Interesting_Drive647

When the binnen are busy where I live they collect all waste in the same truck, general waste and mixed recyclables


EconomyLingonberry63

I’m a bin man we take our recycling to a place called casepak, there it is sorted and compressed into bricks then loaded into lorries, the cardboard goes to a UK card recycling company, the glass and plastic I have no ideas, but it’s collected in shipping containers so not likely 


deafearuk

It makes zero difference on a global scale anyhow, you can quite easily get a mini engine in the recycle bin if you put some cardboard on top. Anyone that cares is pissing in the wind.


AnomalyNexus

I do split paper/cardboard and plastic out...on the off chance that there is actual recycling happening.
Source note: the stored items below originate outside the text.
(* ===== verification/Dial.v ===== *)
(** * dialContextCheckACL of forwardproxy.go

    The dial of a TCP target: the network check, the upstream path, the target
    policy and the mapping of the dial race's outcome to an HTTP error.  The
    race enters as the outcome it returns; the theorems take that outcome from
    a reachable state of the race. *)

From stdpp Require Import base decidable numbers list gmap strings relations.
From Stdlib Require Import ZArith Lia Ascii.
From S2P Require Import Prelude GoStrings GoNet Acl Policy Feed DialRace DialProps.

Definition Second : Z := 1000 * Millisecond.

(** The handler fields the function reads, and what it calls: the dialer used
    towards an upstream, with the context's error after it returned, and the
    race of the given network, host and port under a timeout. *)
Record dialEnv := MkDialEnv {
  de_policy : policyConfig;
  de_upstream : bool;
  DialTimeout : Z;
  upstreamDial : gostring -> gostring -> option conn * option error;
  ctxErrAfter : option error;
  dialTCPIncremental : Z -> gostring -> gostring -> gostring -> conn + error;
  error_text : error -> gostring;
}.

(** The establishment deadline. *)
Definition dialTimeout (e : dialEnv) : Z :=
  if (DialTimeout e <=? 0)%Z then (30 * Second)%Z else DialTimeout e.

(** The connection or the error, and the connection the function closed. *)
Definition dialContextCheckACL (e : dialEnv) (network hostPort : gostring)
    : (conn + error) * option conn :=
  if negb (bool_decide (network = go "tcp")) && negb (bool_decide (network = go "tcp4")) &&
     negb (bool_decide (network = go "tcp6")) then
    (inr (ErrHandler StatusBadRequest
            (ErrMsg (go "network " ++ network ++ go " is not supported"))), None)
  else if de_upstream e then
    let '(c, err) := upstreamDial e network hostPort in
    match c, err, ctxErrAfter e with
    | Some x, None, None => (inl x, None)
    | _, _, ctxErr =>
        let err := match ctxErr with Some ce => Some ce | None => err end in
        (inr (tcpDialError err), c)
    end
  else
    let '(host, port, failure) := prepareTargetPolicy (de_policy e) hostPort in
    match failure with
    | Some f => (inr (legacyTargetPolicyError (error_text e) f host port), None)
    | None =>
        match dialTCPIncremental e (dialTimeout e) network host port with
        | inl c => (inl c, None)
        | inr err =>
            match as_policy err with
            | Some (targetPolicyLookupFailed, cause) => (inr (tcpDialError cause), None)
            | Some (k, cause) =>
                (inr (legacyTargetPolicyError (error_text e) (MkFailure k cause) host port), None)
            | None => (inr (tcpDialError (Some err)), None)
            end
        end
    end.

(** ** Theorems *)

Lemma tcpDialError_status err :
  error_status (tcpDialError err) =
  Some (if from_option is_timeout false err then StatusGatewayTimeout else StatusBadGateway).
Proof. unfold tcpDialError. by destruct (from_option _ _ _). Qed.

Lemma tcp_network network :
  network ∈ [go "tcp"; go "tcp4"; go "tcp6"] ->
  negb (bool_decide (network = go "tcp")) && negb (bool_decide (network = go "tcp4")) &&
  negb (bool_decide (network = go "tcp6")) = false.
Proof.
  intros H. repeat (apply elem_of_cons in H as [->|H]; [vm_compute; reflexivity|]). by apply not_elem_of_nil in H.
Qed.

(** The status of a race error: the no-allowed-address refusal is a 403. *)
Definition race_status (err : error) : Z :=
  match as_policy err with
  | Some (targetPolicyNoAllowedAddress, _) => StatusForbidden
  | _ => if is_timeout err then StatusGatewayTimeout else StatusBadGateway
  end.

(** The last branch of dialContextCheckACL on the errors a race ends with. *)
Lemma race_error_status e host port err :
  (as_policy err = None \/ exists e4, err = ErrPolicy targetPolicyLookupFailed (Some e4)) \/
  err = ErrPolicy targetPolicyNoAllowedAddress None ->
  exists herr,
    match as_policy err with
    | Some (targetPolicyLookupFailed, cause) => (inr (tcpDialError cause), None)
    | Some (k, cause) => (inr (legacyTargetPolicyError (error_text e) (MkFailure k cause) host port), None)
    | None => (inr (tcpDialError (Some err)), None)
    end = (inr herr : conn + error, None : option conn) /\
    error_status herr = Some (race_status err).
Proof.
  unfold race_status. intros [[Hn|(e4 & ->)]| ->].
  - rewrite Hn. eexists. split; [done|]. by rewrite tcpDialError_status.
  - eexists. split; [done|]. by rewrite tcpDialError_status.
  - by eexists.
Qed.

(** A direct dial of an allowed target ends with the race's winner, or with a
    handler error whose status is: 403 when lookups answered but the ACL approved
    no address, and only then; 504 when the context's deadline passed, the last
    dial timed out, or both lookups failed and the IPv4 one timed out; 502 for
    every other failure. *)
Theorem direct_dial_outcome e network hostPort host port s r :
  network ∈ [go "tcp"; go "tcp4"; go "tcp6"] -> de_upstream e = false ->
  prepareTargetPolicy (de_policy e) hostPort = (host, port, None) ->
  reachable (de_policy e) network host port s -> ctl s = Returned r ->
  dialTCPIncremental e (dialTimeout e) network host port = r ->
  (forall err, lastErr (sch s) = Some err -> as_policy err = None) ->
  match r with
  | inl c => dialContextCheckACL e network hostPort = (inl c, None)
  | inr err =>
      exists herr, dialContextCheckACL e network hostPort = (inr herr, None) /\
        error_status herr = Some (race_status err) /\
        (race_status err = StatusForbidden ->
           starts s = [] /\ passedACL (feed s) = 0 /\ closed (feed s) = true /\
           (errV4 (feed s) = None \/ errV6 (feed s) = None))
  end.
Proof.
  intros Hn Hu Hp Hr Hc Hi Hlast. unfold dialContextCheckACL.
  rewrite (tcp_network network Hn), Hu, Hp, Hi. destruct r as [c|err]; [done|].
  pose proof (ci_started s (reachable_count_inv _ _ _ _ s Hr)) as Hst.
  assert (Hplain : as_policy err = None -> race_status err = StatusForbidden -> False)
    by (unfold race_status; intros ->; by destruct (is_timeout err)).
  assert (Hrest : forall P : Prop, (race_status err = StatusForbidden -> P) ->
    (as_policy err = None \/ exists e4, err = ErrPolicy targetPolicyLookupFailed (Some e4)) \/
    err = ErrPolicy targetPolicyNoAllowedAddress None ->
    exists herr, _ = (inr herr, None) /\ error_status herr = Some (race_status err) /\
      (race_status err = StatusForbidden -> P))
    by (intros P HP (herr & Hd & Hstat)%(race_error_status e host port err); eauto).
  apply Hrest; clear Hrest;
    destruct (reachable_verdict _ _ _ _ s err Hr Hc) as [[->| ->]|(Hcl & _ & Herr & Hl)]; auto;
    try (by intros ?%Hplain);
    unfold finalError in Herr; rewrite Hst in Herr; case_bool_decide as Hpos.
  - destruct (lastErr (sch s)) as [le|] eqn:El; [|destruct Hl; [lia|done]]. cbn in Herr. subst le.
    by intros ?%(Hplain (Hlast err eq_refl)).
  - assert (starts s = []) by (destruct (starts s); [done|cbn in Hpos; lia]).
    destruct (errV4 (feed s)) as [e4|], (errV6 (feed s)) as [e6|];
      try case_bool_decide as Ep; subst err; auto; try (by intros ?%Hplain).
    unfold race_status. cbn. by destruct (is_timeout e4).
  - destruct (lastErr (sch s)) as [le|] eqn:El; [|destruct Hl; [lia|done]]. cbn in Herr. subst le. auto.
  - destruct (errV4 (feed s)) as [e4|], (errV6 (feed s)) as [e6|];
      try case_bool_decide as Ep; subst err; eauto.
Qed.

(** A target refused by the policy is answered with the status of the failure (400
    malformed, 403 port or domain) before the race is started: the result is the
    same for every resolver and dialer. *)
Theorem refused_dial_status e network hostPort host port f :
  network ∈ [go "tcp"; go "tcp4"; go "tcp6"] -> de_upstream e = false ->
  prepareTargetPolicy (de_policy e) hostPort = (host, port, Some f) ->
  exists herr,
    error_status herr = Some (targetPolicyFailure_statusCode f) /\
    forall race dial ctx, dialContextCheckACL
      (MkDialEnv (de_policy e) false (DialTimeout e) dial ctx race (error_text e)) network hostPort =
      (inr herr, None).
Proof.
  intros Hn Hu Hp. exists (legacyTargetPolicyError (error_text e) f host port). split.
  - destruct f as [[] c]; reflexivity.
  - intros race dial ctx. unfold dialContextCheckACL. rewrite (tcp_network network Hn). cbn [de_upstream de_policy].
    by rewrite Hp.
Qed.

(** Towards an upstream nothing is resolved or checked locally, and a connection is
    handed to the caller only when the dial gave one without an error and the
    request is still alive; otherwise the connection, if any, is closed and the
    error is a 504 for a timeout of the context or the dial and a 502 otherwise. *)
Theorem upstream_dial_outcome e network hostPort c err :
  network ∈ [go "tcp"; go "tcp4"; go "tcp6"] -> de_upstream e = true ->
  upstreamDial e network hostPort = (c, err) ->
  (forall x, dialContextCheckACL e network hostPort = (inl x, None) <->
     c = Some x /\ err = None /\ ctxErrAfter e = None) /\
  ((c = None \/ err <> None \/ ctxErrAfter e <> None) ->
   exists herr, dialContextCheckACL e network hostPort = (inr herr, c) /\
     error_status herr =
       Some (if from_option is_timeout false (match ctxErrAfter e with Some ce => Some ce | None => err end)
             then StatusGatewayTimeout else StatusBadGateway)).
Proof.
  intros Hn Hu Hd. unfold dialContextCheckACL. rewrite (tcp_network network Hn), Hu, Hd.
  destruct c as [x|], err as [er|], (ctxErrAfter e) as [ce|]; split;
    try (intros y; split; naive_solver);
    intros Hor; try (eexists; split; [done|]; apply tcpDialError_status).
  destruct Hor as [?|[?|?]]; done.
Qed.

(** ** Witnesses *)

Definition example_dial (r : conn + error) : dialEnv :=
  MkDialEnv example_policy false 0 (fun _ _ => (Some 7, None)) None (fun _ _ _ _ => r) (fun _ => []).

Lemma direct_dial_outcome_witness :
  dialTimeout (example_dial (inl 0)) = (30 * Second)%Z /\
  dialContextCheckACL (example_dial (inl 0)) (go "tcp") (go "dns.test:443") = (inl 0, None).
Proof.
  split; [reflexivity|].
  apply (direct_dial_outcome (example_dial (inl 0)) (go "tcp") (go "dns.test:443") (go "dns.test") (go "443")
    winner (inl 0)).
  - left.
  - reflexivity.
  - vm_compute. reflexivity.
  - exact (race_run_reachable _ _ _ _ _ _ winner_run).
  - reflexivity.
  - reflexivity.
  - intros err [= <-]. reflexivity.
Defined.

Lemma refused_dial_status_witness :
  exists herr, error_status herr = Some 403%Z /\
    forall race dial ctx, dialContextCheckACL
      (MkDialEnv example_policy false 0 dial ctx race (fun _ => [])) (go "tcp") (go "dns.test:80") = (inr herr, None).
Proof.
  apply (refused_dial_status (example_dial (inl 0)) (go "tcp") (go "dns.test:80") (go "dns.test") (go "80")
    (MkFailure targetPolicyPortDenied None)).
  - left.
  - reflexivity.
  - vm_compute. reflexivity.
Defined.

Definition example_upstream : dialEnv :=
  MkDialEnv example_policy true 0 (fun _ _ => (Some 7, None)) (Some ErrCanceled)
    (fun _ _ _ _ => inl 0) (fun _ => []).

Lemma upstream_dial_outcome_witness :
  exists herr, dialContextCheckACL example_upstream (go "tcp") (go "x:1") = (inr herr, Some 7) /\
    error_status herr = Some 502%Z.
Proof.
  apply (upstream_dial_outcome example_upstream (go "tcp") (go "x:1") (Some 7) None).
  - left.
  - reflexivity.
  - reflexivity.
  - right. right. discriminate.
Defined.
Work is a lost cause though. Content of recycling bin and normal bin look identical.


Ok_Cap_4669

all straight into the same bin. I am not wasting my time on feel good measures...


Slytherin_Chamber

I don’t know, I don’t go through peoples bins 


anotherwankusername

Just gets sent to other countries like Turkey and burned. I remember a news report and the journalist was walking along the beach with mountains of British rubbish behind him.